/performance-matters-1819

Performance Matters @cmda-minor-web · 2018-2019

Primary LanguageJavaScriptMIT LicenseMIT

Performance Matters @cmda-minor-web · 2018-2019

Summary

Rebuilding web-app-from-scratch to a very performance focussed website.

Table of contents

License

Install

Fork this repo, then execute:

# Clone repository
git clone https://github.com/YOUR-USERNAME/performance-matters-1819.git

cd performance-matters-1819

# Install dependencies
npm install

# Start liveserver
npm run server

Prototype

check the live prototype here

Performance enhancements

I applied different techniques to make my website more performant, especially on slow connections. This is mostly theoretical, since the project doesn't have a large codebase. Yet, it shows how you can decrease your site's loading time and support of offline use. Every step has two images: One showing the audit tab in devtools and the other one shows the network tab in devtools. This way you can see the difference per step.

1. SSR

Firstly, I rewrote the virtual DOM I used in web-app-from-scratch to ejs templates. This way, content is shown immediately when the HTML is parsed instead of waiting for all the javascript to download and execute.

Audit 1 Network 1


2. Minifying

I added gulp postcss & uglify to minify static css and js files. This to make sure the css and javascript that was send over the network was smaller, so that it downloads faster.

Audit 2 Network 2


3. Caching

I added caching by the server to load already downloaded files instantly.

Audit 3 Network 3


4. Compression

To make sure all static files were as small as possible to decrease download time, I added gulp gzip & brotli to compress files. They are both used to increase the chance of any of the compression types to be supported by the browser.

Audit 4 Network 4


5. Service Worker

To support offline functionality and make the user experience on slow connections more pleasurable, I added a service worker which caches all files requested via the network. It checks if it has the file in cache and serves it or fetches it accordingly. There's a little update function in there as well to update files.

Audit 5 Network 5

Conclusion

Because the codebase of this project is so small, you don't see many changes in the time to first contentful and meaningful paint.

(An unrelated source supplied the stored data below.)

(** A lookup answers the row of the hash, with or without its hash. *)
Lemma lookup_run h w :
  key_cache_ok h w ->
  exists o w', ApiKeyDAO.get_api_key_by_hash h w = (Ok o, w') /\
    without_hash <$> o = without_hash <$> ApiKeyDAO.by_hash h (read_view w) /\ after_lookup h w w'.
Proof.
  intros Hok. unfold ApiKeyDAO.get_api_key_by_hash, cached.
  assert (forall w0, faults_moved w w0 -> exists o w',
    (let! result := db_read (ApiKeyDAO.by_hash h) in
     _save_to_cache (API_KEY_CACHE h) None result (Some API_KEY_CACHE_TTL_SECONDS) ;;! ret result) w0 = (Ok o, w') /\
    without_hash <$> o = without_hash <$> ApiKeyDAO.by_hash h (read_view w) /\ after_lookup h w w') as Hmiss.
  { intros w0 Hw0. pose proof (after_faults h w w0 Hw0 Hok) as Ha. unfold bind at 1, db_read, gets.
    assert (read_view w0 = read_view w) as Hv by (destruct Ha as (E1 & E2 & _); unfold read_view; by rewrite E1, E2).
    rewrite Hv. destruct (ApiKeyDAO.by_hash h (read_view w)) as [d|] eqn:Ed.
    - destruct (save_key_run h d w0) as (w' & Hs & Hw'); [by rewrite Hv|apply Ha|].
      rewrite (bind_ok _ _ _ _ _ Hs). eexists _, w'. split; [reflexivity|]. split; [done|by eapply after_trans].
    - exists None, w0. by split. }
  destruct (get_cache_run h w) as (w0 & Hm & [Hg|Hg]); rewrite (bind_ok _ _ _ _ _ Hg); [by apply Hmiss|].
  destruct (r_get (now w) (API_KEY_CACHE h) (redis w)) as [v|] eqn:Ev; [|by apply Hmiss].
  destruct (Hok v Ev) as (j & d & -> & Hd & Hj). rewrite Hd, (cached_api_key _ _ Hj).
  exists (Some (without_hash d)), w0. split; [reflexivity|]. split; [done|]. by apply after_faults.
Qed.
Lemma accepted_target_is_public_witness : exists a,
  gethostbyname "hooks.example.org" = Some a /\ ~ internal a /\ is_ok (validate_webhook_url "http://LOCALHOST:80/x") = false.
Proof.
  destruct (accepted_target_is_public "https://user@Hooks.example.org:8443/in?x=1") as (s & n & h & a & Hu & _ & Hh & Ha & Hi).
  - intros h a. cbn. destruct (String.eqb h _); [intros [= <-]; vm_compute; split; [discriminate|reflexivity]|].
    destruct (String.eqb h _); [intros [= <-]; vm_compute; split; [discriminate|reflexivity]|done].
  - discriminate.
  - discriminate.
  - vm_compute. reflexivity.
  - exists a. vm_compute in Hu. injection Hu as <- <-. vm_compute in Hh. injection Hh as <-.
    split; [exact Ha|]. split; [exact Hi|]. vm_compute. reflexivity.
Defined.

Lemma two_endpoints_side : side_wf (db (two_endpoints (jsonb_text "{}"))).
Proof.
  split; [split| | | | | | |]; cbn; try (by intros ?); try by constructor.
  - intros i e Hi. by apply two_endpoints_rows in Hi as [_ ->].
  - by intros i e u [[<- <-]|[_ [<- <-]%lookup_singleton_Some]]%lookup_insert_Some.
  - intros i e Hi. apply two_endpoints_rows in Hi as [-> _]. exists []. vm_compute. reflexivity.
Qed.

Lemma no_webhook_is_delivered_witness :
  send_webhook_event "user.created" [("id", JStr "u1")] "ev1" (two_endpoints (jsonb_text "{}")) =
  (Ok tt, two_endpoints (jsonb_text "{}")).
Proof.
  exact (no_webhook_is_delivered (two_endpoints (jsonb_text "{}")) (two_endpoints (jsonb_text "{}"))
    "user.created" [("id", JStr "u1")] "ev1" two_endpoints_side eq_refl (rtc_refl _ _)).
Defined.

(** A body that is no JSON, from an unknown vendor. *)
Definition raw_request : Inbound :=
  {| ib_path := "/api/v0/webhooks/stripe"; ib_headers := []; ib_body := "ping"; ib_replaced := "ping";
     ib_client := Some "10.0.0.1" |}.

Lemma inbound_webhook_outcome_witness : exists w' l,
  handle_inbound_webhook (fun _ => "text") "stripe" raw_request (two_endpoints (jsonb_text "{}")) =
    (Ok (PDict [(PStr "status", PStr "received"); (PStr "source", PStr "generic")]), w') /\
  webhook_logs (db w') = [l] /\ wl_event_name l = "generic.event".
Proof.
  pose proof (inbound_webhook_outcome (fun _ => "text") "stripe" raw_request (two_endpoints (jsonb_text "{}"))) as H.
  assert (body_json raw_request = JObj [("raw", JStr "ping")]) as Hb by (vm_compute; reflexivity).
  rewrite Hb in H. destruct H as (w' & l & Hrun & Hl & _ & _ & _ & He & _).
  - repeat split; cbn; lia.
  - exists w', l. split; [exact Hrun|]. split; [exact Hl|]. rewrite He. reflexivity.
Defined.

Lemma each_subscriber_attempted_once_witness : exists w' rows,
  send_webhook_event "user.created" [("id", JStr "u1")] "ev1" (two_endpoints (JObj [("X-Key", JStr "k")])) = (Ok tt, w') /\
  webhook_logs (db w') = rows /\ length rows = 2%nat.
Proof.
  destruct (each_subscriber_attempted_once "user.created" [("id", JStr "u1")] "ev1" (two_endpoints (JObj [("X-Key", JStr "k")])))
    as (w' & rows & Hrun & Hrows & Hf).
  - reflexivity.
  - apply Nat.leb_le. reflexivity.
  - intros i e Hi. by apply two_endpoints_rows in Hi as [_ ->].
  - intros e He. unfold WebhookDAO.subscribed in He. rewrite merge_sort_Permutation in He.
    apply list_elem_of_filter in He as [_ [i [Hh _]%two_endpoints_rows]%elem_of_values].
    unfold delivery_headers. rewrite Hh. reflexivity.
  - exists w', rows. split; [exact Hrun|]. split; [exact Hrows|]. rewrite <- (Forall2_length _ _ _ Hf). vm_compute. reflexivity.
Defined.
(* ===== verification/NotificationProps.v ===== *)
(** * Theorems on notifications

    The registry of devices refines a map from tokens to an owner and a flag;
    pushes go to what that map says, and a worker takes out what Firebase calls
    dead.  A channel that fails does not keep a message from the others.  A client
    that reads a stream by the rules of server-sent events sees each message
    published to it once, in order. *)

From Stdlib Require Import ZArith Lia Ascii String List Bool.
From stdpp Require Import base gmap strings sorting list pretty.
From S2P Require Import Prelude Redis Schema JsonText World Tokens Users Roles Auth Invariants EventBus Notifications SideInvariants.
From S2P Require Import Cache AppConfig Totp Routes System Service AuthLemmas Concrete Scenario.
Local Open Scope string_scope.
Local Open Scope list_scope.
Local Open Scope Z_scope.

(** ** The registry of devices *)

(** What the table means: for each token its owner and whether it is active. *)
Abbreviation Registry := (gmap string (uuid * bool)).

Definition registry (m : gmap uuid UserDevice) : Registry :=
  list_to_map ((fun d => (ud_fcm_token d, (ud_user_id d, ud_is_active d))) <$> values m).

Definition reg_register (uid : uuid) (tok : string) (r : Registry) : Registry := <[tok := (uid, true)]> r.
Definition reg_unregister (uid : uuid) (tok : string) (r : Registry) : Registry :=
  alter (fun '(o, a) => (o, a && negb (String.eqb o uid))) tok r.
Definition reg_prune (toks : list string) (r : Registry) : Registry :=
  map_imap (fun tok '(o, a) => Some (o, a && negb (mem tok toks))) r.
Definition reg_forget (uids : list uuid) (r : Registry) : Registry :=
  filter (fun '(_, (o, _)) => o ∉ uids) r.

Lemma NoDup_values {A} (f : A -> string) (m : gmap string A) :
  unique_on (fun x => Some (f x)) m -> NoDup (f <$> values m).
Proof.
  intros Hu. unfold values. rewrite <- list_fmap_compose. apply NoDup_fmap_2_strong; [|apply NoDup_map_to_list].
  intros [k x] [k' x'] Hx%elem_of_map_to_list Hx'%elem_of_map_to_list Hf. cbn in Hf.
  assert (k = k') as <- by (eapply (Hu k k' x x' (f x)); congruence). congruence.
Qed.

Lemma registry_spec m tok o a :
  unique_on (fun d => Some (ud_fcm_token d)) m ->
  registry m !! tok = Some (o, a) <->
  exists i d, m !! i = Some d /\ ud_fcm_token d = tok /\ ud_user_id d = o /\ ud_is_active d = a.
Proof.
  intros Hu. unfold registry. rewrite <- elem_of_list_to_map.
  2:{ rewrite <- list_fmap_compose. by apply (NoDup_values ud_fcm_token). }
  rewrite list_elem_of_fmap. split.
  - intros (d & [= -> -> ->] & [i Hi]%elem_of_values). by exists i, d.
  - intros (i & d & Hi & <- & <- & <-). exists d. split; [done|]. apply elem_of_values. by exists i.
Qed.
(** What a list of layers makes of a request. *)
Fixpoint layers (ls : list Layer) (rq : HttpRequest) : Passing :=
  match ls with
  | [] => Passed_on rq (fun r => r)
  | l :: ls' =>
      match l rq with
      | Answered r => Answered r
      | Passed_on rq' edit =>
          match layers ls' rq' with
          | Answered r => Answered (edit r)
          | Passed_on rq2 edit2 => Passed_on rq2 (fun r => edit (edit2 r))
          end
      end
  end.

Lemma foldr_through ls app rq s :
  foldr through app ls rq s =
  match layers ls rq with
  | Answered r => (Ok r, s)
  | Passed_on rq' edit => let '(o, s') := app rq' s in (match o with Ok r => Ok (edit r) | Err e => Err e end, s')
  end.
Proof.
  revert rq. induction ls as [|l ls IH]; intros rq; cbn [foldr layers].
  - by destruct (app rq s) as [[r|e] s'].
  - unfold through at 1. destruct (l rq) as [r|rq' edit]; [done|]. unfold bind, ret. rewrite IH.
    destruct (layers ls rq') as [r|rq2 edit2]; [done|]. by destruct (app rq2 s) as [[r|e] s'].
Qed.

(** The stack around what the request log makes of it. *)
Lemma middlewares_run libs new_id span env html app rq0 c l :
  middlewares libs new_id span env html app rq0 (c, l) =
  match layers (outer_layers libs env) rq0 with
  | Answered r => (Ok r, (c, l))
  | Passed_on rq edit =>
      match _headers_dict (h_headers rq) ∅ with
      | Err e => (Err e, (set_locale (locale_of_header "en" (header "Accept-Language" (h_headers rq))) c, l))
      | Ok d =>
          let '(o, (c1, l1)) := foldr through (log_requests new_id span (profiling_middleware env html app))
                                  [compression libs; cors libs] rq (request_ctx rq d c, l) in
          (match o with
           | Ok a => Ok (edit (add_build (app_build_of (header "X-App-Build" (h_headers rq))) a))
           | Err e => Err e
           end,
           (set_region (CLIENT_REGION c)
              (set_client (APP_BUILD c) (APP_VERSION c) (PLATFORM c) (DEVICE_ID c) (CLIENT_IP c) c1), l1))
      end
  end.
Proof.
  unfold middlewares. rewrite foldr_through. destruct (layers _ rq0) as [r|rq edit]; [done|].
  cbn [foldr]. unfold i18n_middleware, region_middleware, client_info_middleware.
  generalize (through (compression libs) (through (cors libs) (log_requests new_id span (profiling_middleware env html app)))) as inner.
  intros inner. unfold bind, lift, on_ctx, modify, finally, get_ctx, gets, ret. cbn [fst snd].
  destruct (_headers_dict _ _) as [d|e]; [|done]. unfold request_ctx.
  destruct (inner rq _) as [[a|e] [c1 l1]]; done.
Qed.

(** *** What the context and the log are to hold, by the headers *)

(** The last value under a name, and whether every header is UTF-8. *)
Definition last_header (name : string) (hs : list (string * string)) : option string :=
  snd <$> last (filter (fun h => lower h.1 = name) hs).
Definition all_utf8 (hs : list (string * string)) : bool := forallb (fun h => utf8_valid h.1 && utf8_valid h.2) hs.

Lemma headers_dict_spec hs d :
  match _headers_dict hs d with
  | Ok d' => all_utf8 hs = true /\ forall k, d' !! k = match last_header k hs with Some v => Some v | None => d !! k end
  | Err _ => all_utf8 hs = false
  end.
Proof.
  revert d. induction hs as [|[k v] hs IH]; intros d; [done|]. cbn [_headers_dict all_utf8 forallb fst snd]. unfold decode_utf8.
  destruct (utf8_valid k); cbn [obind andb]; [|done]. destruct (utf8_valid v); cbn [obind andb]; [|done].
  specialize (IH (<[lower k := v]> d)). unfold all_utf8 in IH. destruct (_headers_dict hs _) as [d'|e]; [|done].
  destruct IH as [H1 H2]. split; [done|]. intros x. rewrite H2. unfold last_header. rewrite filter_cons. cbn [fst].
  case_decide as Hx.
  - subst x. destruct (filter _ hs) as [|h l] eqn:E; cbn; [by rewrite lookup_insert_eq|].
    destruct (last (h :: l)) eqn:El; [done|]. by apply last_None in El.
  - destruct (last (filter _ hs)); cbn; [done|]. by rewrite lookup_insert_ne.
Qed.

(** The canonical region of a value. *)
Definition canonical_region (v : string) : option string :=
  if truthy v && all_chars (fun c => let n := nat_of_ascii c in
       ((97 <=? n) && (n <=? 122) || (48 <=? n) && (n <=? 57))%nat || Ascii.eqb c "-" || Ascii.eqb c "_") v
  then Some (if mem v ["in"; "india"] then "ap-south" else if mem v ["us"] then "us-east"
             else if mem v ["gb"; "uk"; "eu"] then "eu-west" else v)
  else None.

(** It is read of the first of three headers that is not blank. *)
Definition expected_region (hs : list (string * string)) : option string :=
  head (filter (fun v => truthy (strip v) = true)
    (omap (fun name => last_header name hs) ["x-geo-region"; "x-cloud-region"; "x-country"])) ≫=
  fun raw => canonical_region (lower (strip raw)).

Lemma region_table v :
  default v (map_get DEFAULT_REGION_MAP v) =
  if mem v ["in"; "india"] then "ap-south" else if mem v ["us"] then "us-east"
  else if mem v ["gb"; "uk"; "eu"] then "eu-west" else v.
Proof.
  cbn [map_get DEFAULT_REGION_MAP].
  repeat match goal with |- context [String.eqb ?a v] => destruct (String.eqb_spec a v) as [<-|?]; [done|] end.
  rewrite !(proj2 (mem_false v _)); [done|..]; set_solver.
Qed.

Lemma strip_blank v : truthy v = false -> truthy (strip v) = false.
Proof. by destruct v. Qed.

Lemma region_of_expected hs d :
  (forall k, d !! k = last_header k hs) -> region_of DEFAULT_REGION_MAP d = expected_region hs.
Proof.
  intros Hd. unfold region_of, expected_region.
  assert (forall names, choose_raw names d =
    head (filter (fun v => truthy (strip v) = true) (omap (fun name => last_header name hs) names))) as ->.
  { induction names as [|n names IH]; [done|]. cbn [choose_raw omap list_omap]. rewrite Hd.
    destruct (last_header n hs) as [v|]; [|exact IH]. rewrite filter_cons.
    destruct (truthy v) eqn:Ev; [|by rewrite decide_False, IH by (rewrite (strip_blank v Ev); done)].
    destruct (truthy (strip v)) eqn:Es; cbn [andb]; [by rewrite decide_True|by rewrite decide_False]. }
  destruct (head _) as [raw|] eqn:E; [|done]. cbn [mbind option_bind].
  apply head_Some_elem_of, list_elem_of_filter in E as [Hs _].
  unfold _normalize_map, canonical_region. destruct (truthy raw) eqn:Er; cbn [negb].
  2:{ by rewrite (strip_blank raw Er) in Hs. }
  change (truthy (lower (strip raw)) && _) with (whitelisted (lower (strip raw))).
  destruct (whitelisted _); [|done]. by rewrite region_table.
Qed.

(** The text before the first [sep]. *)
Fixpoint before (sep : ascii) (s : string) : string :=
  match s with
  | EmptyString => EmptyString
  | String c s' => if Ascii.eqb c sep then EmptyString else String c (before sep s')
  end.

Definition expected_locale (hs : list (string * string)) : string :=
  match header "Accept-Language" hs with
  | None | Some EmptyString => "en"
  | Some a => strip (before ";" (before "," a))
  end.

Definition expected_build (hs : list (string * string)) : option Z :=
  match header "X-App-Build" hs with None => None | Some a => int_of_text a end.

Definition expected_id (new_id : string) (hs : list (string * string)) : string :=
  match header "X-Request-ID" hs with None | Some EmptyString => new_id | Some a => a end.
(* ===== verification/StorageProps.v ===== *)
(** * Theorems on object storage

    What an upload URL allows, and who may read and delete files. *)

From Stdlib Require Import ZArith Lia Ascii String List Bool.
From stdpp Require Import base gmap strings list.
From S2P Require Import Prelude Redis Schema JsonText World Concrete Tokens Users Roles Auth Storage Scenario AuthLemmas.
Local Open Scope string_scope.
Local Open Scope list_scope.
Local Open Scope Z_scope.

Section storage.
Context {R : Type} {RD : Redis R} {EX : Ext} {ST : Settings} {SX : S3Ext}.
Implicit Types (w : World R) (l : list S3Call).

Lemma local_run {A} (m : PyM A) w l : local m (w, l) = (fst (m w), (snd (m w), l)).
Proof. unfold local. by destruct (m w). Qed.

(** The request for a URL: a key of its own, and a policy that pins the type. *)
Definition upload_request (n : nat) (filename t : string) : PostRequest :=
  {| pr_bucket := AWS_BUCKET_NAME; pr_key := uuid4 n +:+ "/" +:+ filename;
     pr_fields := [("Content-Type", t); ("x-amz-tagging", "status=temporary")];
     pr_conditions := upload_conditions t; pr_expires := 300 |}.

(** The type that is asked for, or else the type of the file name. *)
Definition wanted_type (filename : string) (content_type : option string) : option string :=
  match or_opt content_type None with Some t => Some t | None => guess_type filename end.

Lemma presigned_cases filename ct w l :
  let n := drawn w in let w1 := set_drawn (S n) w in
  (exists e, generate_presigned_url filename ct 300 (w, l) = (Err e, (w1, l)) /\ s3_catches e = true) \/
  exists t, wanted_type filename ct = Some t /\ t ∈ ALLOWED_CONTENT_TYPES /\
    generate_presigned_url filename ct 300 (w, l) =
      (match s3_presigned_post (upload_request n filename t) with
       | Some (url, fs) => Ok {| upload_url := url; fields := fs; key := uuid4 n +:+ "/" +:+ filename; expires_in := 300 |}
       | None => Err ClientError
       end, (w1, l ++ [Presigned_post (upload_request n filename t)])).
Proof.
  intros n w1. unfold generate_presigned_url, wanted_type.
  assert (local new_uuid4 (w, l) = (Ok (uuid4 n), (w1, l))) as Hid by done. rewrite (bind_ok _ _ _ _ _ Hid).
  destruct (match or_opt ct None with Some t => Some t | None => guess_type filename end) as [t|]; [|left; eexists; split; reflexivity].
  destruct (mem t ALLOWED_CONTENT_TYPES) eqn:Em; cbn [negb]; [|left; eexists; split; reflexivity].
  right. exists t. split; [done|]. split; [by apply mem_true|].
  unfold bind, raise_if, ret, s3_call, modify. cbn [fst snd].
  fold (upload_request n filename t). by destruct (s3_presigned_post _) as [[url fs]|].
Qed.

(** C29: An upload URL pins what it is for.  A request makes at most one call, after its
    token was accepted: for a key that begins with an identifier drawn for it, of the
    type that was asked for or that its file name has, which is an allowed one; the
    policy that is signed demands a length from 0 to 5242880 bytes, exactly that content
    type and the tag of a temporary file, and expires after 300 seconds.  Without a valid
    token, or for another type, no call is made and the request fails. *)
Theorem upload_is_pinned tok filename ct w l o w' l' :
  generate_upload_url tok filename ct (w, l) = (o, (w', l')) ->
  (l' = l /\ is_err o = true) \/
  exists user w1 t,
    let post := {|
      pr_bucket := AWS_BUCKET_NAME; pr_key := uuid4 (drawn w1) +:+ "/" +:+ filename;
      pr_fields := [("Content-Type", t); ("x-amz-tagging", "status=temporary")];
      pr_conditions := [JList [JStr "content-length-range"; JNum 0; JNum 5242880];
                        JObj [("Content-Type", JStr t)];
                        JObj [("x-amz-tagging", JStr "status=temporary")]];
      pr_expires := 300 |} in
    get_current_user [] tok w = (Ok user, w1) /\
    (match or_opt ct None with Some t => Some t | None => guess_type filename end) = Some t /\
    t ∈ ALLOWED_CONTENT_TYPES /\ l' = l ++ [Presigned_post post] /\
    forall r, o = Ok r -> s3_presigned_post post = Some (upload_url r, fields r) /\
      key r = uuid4 (drawn w1) +:+ "/" +:+ filename /\ expires_in r = 300.
Proof.
  unfold generate_upload_url, bind at 1. rewrite local_run. destruct (get_current_user [] tok w) as [[user|e] w1] eqn:Eu; cbn [fst snd].
  2:{ intros [= <- _ <-]. by left. }
  unfold or_500, try_catch. destruct (presigned_cases filename ct w1 l) as [(e & -> & He)|(t & Ht & Hin & ->)].
  - rewrite He. intros [= <- _ <-]. by left.
  - intros H. right. exists user, w1, t. split; [done|]. split; [done|]. split; [done|].
    destruct (s3_presigned_post _) as [[url fs]|] eqn:Es; injection H as <- _ <-; (split; [done|]); [|done].
    intros r [= <-]. by split.
Qed.

(** ** Reading and deleting *)

(** Anyone who knows a key gets a URL for it: the route asks for no token. *)
Lemma file_url_needs_no_token key w l :
  get_file key (w, l) = (Ok (default "" (s3_presigned_get AWS_BUCKET_NAME key 3600)),
    (w, l ++ [Presigned_get AWS_BUCKET_NAME key 3600])).
Proof.
  unfold get_file, or_500, get_file_url, s3_call, try_catch, bind, modify, ret.
  by destruct (s3_presigned_get AWS_BUCKET_NAME key 3600).
Qed.

(** Any user deletes any file: the key is not compared with anything of the user's. *)
Lemma any_user_deletes_any_file tok key user w w1 l :
  get_current_user [] tok w = (Ok user, w1) ->
  snd (snd (delete_file tok key (w, l))) = l ++ [Delete_object AWS_BUCKET_NAME key].
Proof.
  intros H. unfold delete_file, bind at 1. rewrite local_run, H. cbn [fst snd].
  unfold or_500, s3_delete_file, s3_call, try_catch, bind, modify, ret, raise.
  destruct (s3_delete AWS_BUCKET_NAME key); [done|]. by destruct (s3_catches ClientError).
Qed.
End storage.

(** ** Concrete runs *)

#[local] Instance bucket : S3Ext := {|
  ALLOWED_CONTENT_TYPES := ["image/jpeg"; "image/png"; "image/webp"; "application/pdf"];
  AWS_BUCKET_NAME := "my-bucket"; S3_REGION_NAME := "us-east-1"; S3_ENDPOINT_URL := "http://localhost:4566";
  guess_type := fun f => if contains f ".png" then Some "image/png" else None;
  s3_presigned_post := fun r => Some ("https://s3/" +:+ pr_bucket r, [("key", pr_key r)]);
  s3_presigned_get := fun b k _ => Some ("https://s3/" +:+ b +:+ "/" +:+ k);
  s3_delete := fun _ _ => true;
|}.

(** Alice asks for a URL for a picture. *)
Lemma upload_is_pinned_witness : exists r w' req,
  generate_upload_url (access_token (fst (login_tokens "alice" site))) "me.png" None (snd (login_tokens "alice" site), []) =
    (Ok r, (w', [Presigned_post req])) /\
  pr_conditions req = upload_conditions "image/png" /\ key r = pr_key req.
Proof.
  set (tok := access_token _). set (w := snd (login_tokens "alice" site)).
  destruct (generate_upload_url tok "me.png" None (w, [])) as [[r|e] [w' l']] eqn:H.
  2:{ assert (is_ok (fst (generate_upload_url tok "me.png" None (w, []))) = true) as Hok by (vm_compute; reflexivity).
      by rewrite H in Hok. }
  destruct (upload_is_pinned tok "me.png" None w [] (Ok r) w' l' H) as [[_ Hf]|(user & w1 & t & _ & Ht & _ & Hl & Hr)];
    [discriminate Hf|].
  injection Ht as <-. destruct (Hr r eq_refl) as (_ & Hk & _). exists r, w', (upload_request (drawn w1) "me.png" "image/png").
  split; [rewrite Hl; reflexivity|]. split; [reflexivity|exact Hk].
Defined.
Lemma closed_del ct ks : preserves (closed ct) (redis_del ks).
Proof.
  intros w Hw. unfold redis_del, redis_command. destruct (faults w) as [|[] l]; try done; intros t; cbn; rewrite get_del;
    destruct (mem _ _); try done; apply Hw.
Qed.

Lemma closed_write {A} ct (f : Tables -> outcome Exn (A * Tables)) : preserves (closed ct) (db_write f : PyM (R := R) A).
Proof. intros w Hw. unfold db_write. by destruct (f (db w)) as [[a t]|e]. Qed.

Lemma closed_pure {A} ct (m : PyM (R := R) A) : (forall w, redis (snd (m w)) = redis w) -> preserves (closed ct) m.
Proof. intros Hm w Hw. unfold closed. by rewrite Hm. Qed.

Lemma pres_issue ct user rq : pres (closed ct) (issue_tokens_steps user rq).
Proof.
  unfold issue_tokens_steps. apply pres_bind; [apply pres_atomic, closed_pure|intros access].
  { intros w. by unfold create_access_token, _create_token, bind, draw, gets. }
  apply pres_bind; [apply pres_atomic, closed_pure|intros refresh].
  { intros w. by unfold create_refresh_token, _create_token, bind, draw, gets. }
  apply pres_bind; [apply pres_atomic, closed_gets|intros t].
  apply pres_bind; [|done]. apply pres_atomic, closed_pure. intros w. unfold upsert_user_session, bind, draw, gets, db_write.
  by repeat case_match.
Qed.
(** * The FreeType charmap cache (ftccmap.c)

    A shallow embedding of the cmap cache node callbacks
    ([ftc_cmap_node_new], [ftc_cmap_node_weight], [ftc_cmap_node_compare])
    and of the lookup protocol [FTC_CMapCache_Lookup], followed by the
    properties the specification states about them.

    C integers are values of [Z] with the wrap-around of each conversion
    written out; the node's [indices] array is a list updated by index;
    the cache, the faces of the manager, the allocator and the calls made
    to the font service are fields of an explicit [World] threaded through
    the code by a small state monad. *)

From stdpp Require Import base tactics option numbers list gmap.
From Stdlib Require Import ZArith Lia.

Local Open Scope Z_scope.

(** ** Machine integers *)

(** Conversion to [FT_TS_UInt32] / [FT_TS_UInt] (32-bit unsigned). *)
Definition to_uint32 (z : Z) : Z := z mod 2 ^ 32.

(** Conversion to [FT_TS_UInt16] / [FT_TS_UShort] (16-bit unsigned). *)
Definition to_uint16 (z : Z) : Z := z mod 2 ^ 16.

(** Conversion to [FT_TS_Offset] (size_t, taken as 64 bits wide). *)
Definition to_offset (z : Z) : Z := z mod 2 ^ 64.

Definition is_uint32 (z : Z) : Prop := 0 <= z < 2 ^ 32.
Definition is_uint16 (z : Z) : Prop := 0 <= z < 2 ^ 16.
(** A value of [FT_TS_Int] (32-bit signed). *)
Definition is_int32 (z : Z) : Prop := - 2 ^ 31 <= z < 2 ^ 31.

(** ** Constants and records of ftccmap.c *)

(** [#define FTC_CMAP_INDICES_MAX 128] *)
Definition FTC_CMAP_INDICES_MAX : Z := 128.

(** [#define FTC_CMAP_UNKNOWN (FT_TS_UInt16)~0] *)
Definition FTC_CMAP_UNKNOWN : Z := to_uint16 (Z.lnot 0).

(** [FTC_FaceID] is an opaque pointer; [FT_TS_Error] is an integer, zero
    meaning success. *)
Abbreviation FTC_FaceID := Z (only parsing).
Abbreviation FT_TS_Error := Z (only parsing).
Definition FT_TS_Err_Ok : FT_TS_Error := 0.
Definition FT_TS_Err_Out_Of_Memory : FT_TS_Error := 64.
Definition FT_TS_Err_Invalid_Face_Handle : FT_TS_Error := 35.

(** [FTC_CMapQueryRec] *)
Record FTC_CMapQueryRec := mkQuery {
  q_face_id    : FTC_FaceID;
  q_cmap_index : Z;          (* FT_TS_UInt   *)
  q_char_code  : Z           (* FT_TS_UInt32 *)
}.

(** [FTC_CMapNodeRec], without the generic [FTC_NodeRec] header, which
    belongs to the cache manager. *)
Record FTC_CMapNodeRec := mkNode {
  face_id    : FTC_FaceID;
  cmap_index : Z;            (* FT_TS_UInt   *)
  first      : Z;            (* FT_TS_UInt32 *)
  indices    : list Z        (* FT_TS_UInt16 [FTC_CMAP_INDICES_MAX] *)
}.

The time to interactive decreased a bit. You do see a big difference in the time the project needs to load. It went from 7.61s for every user to 1.55s for users who first visit the site and 0.96ms for users who visited the site once before. All steps to performance play a big role, but the service worker helps a bunch. A relatively simple and quick script to write, but it gives a huge boost in performance and control of caching.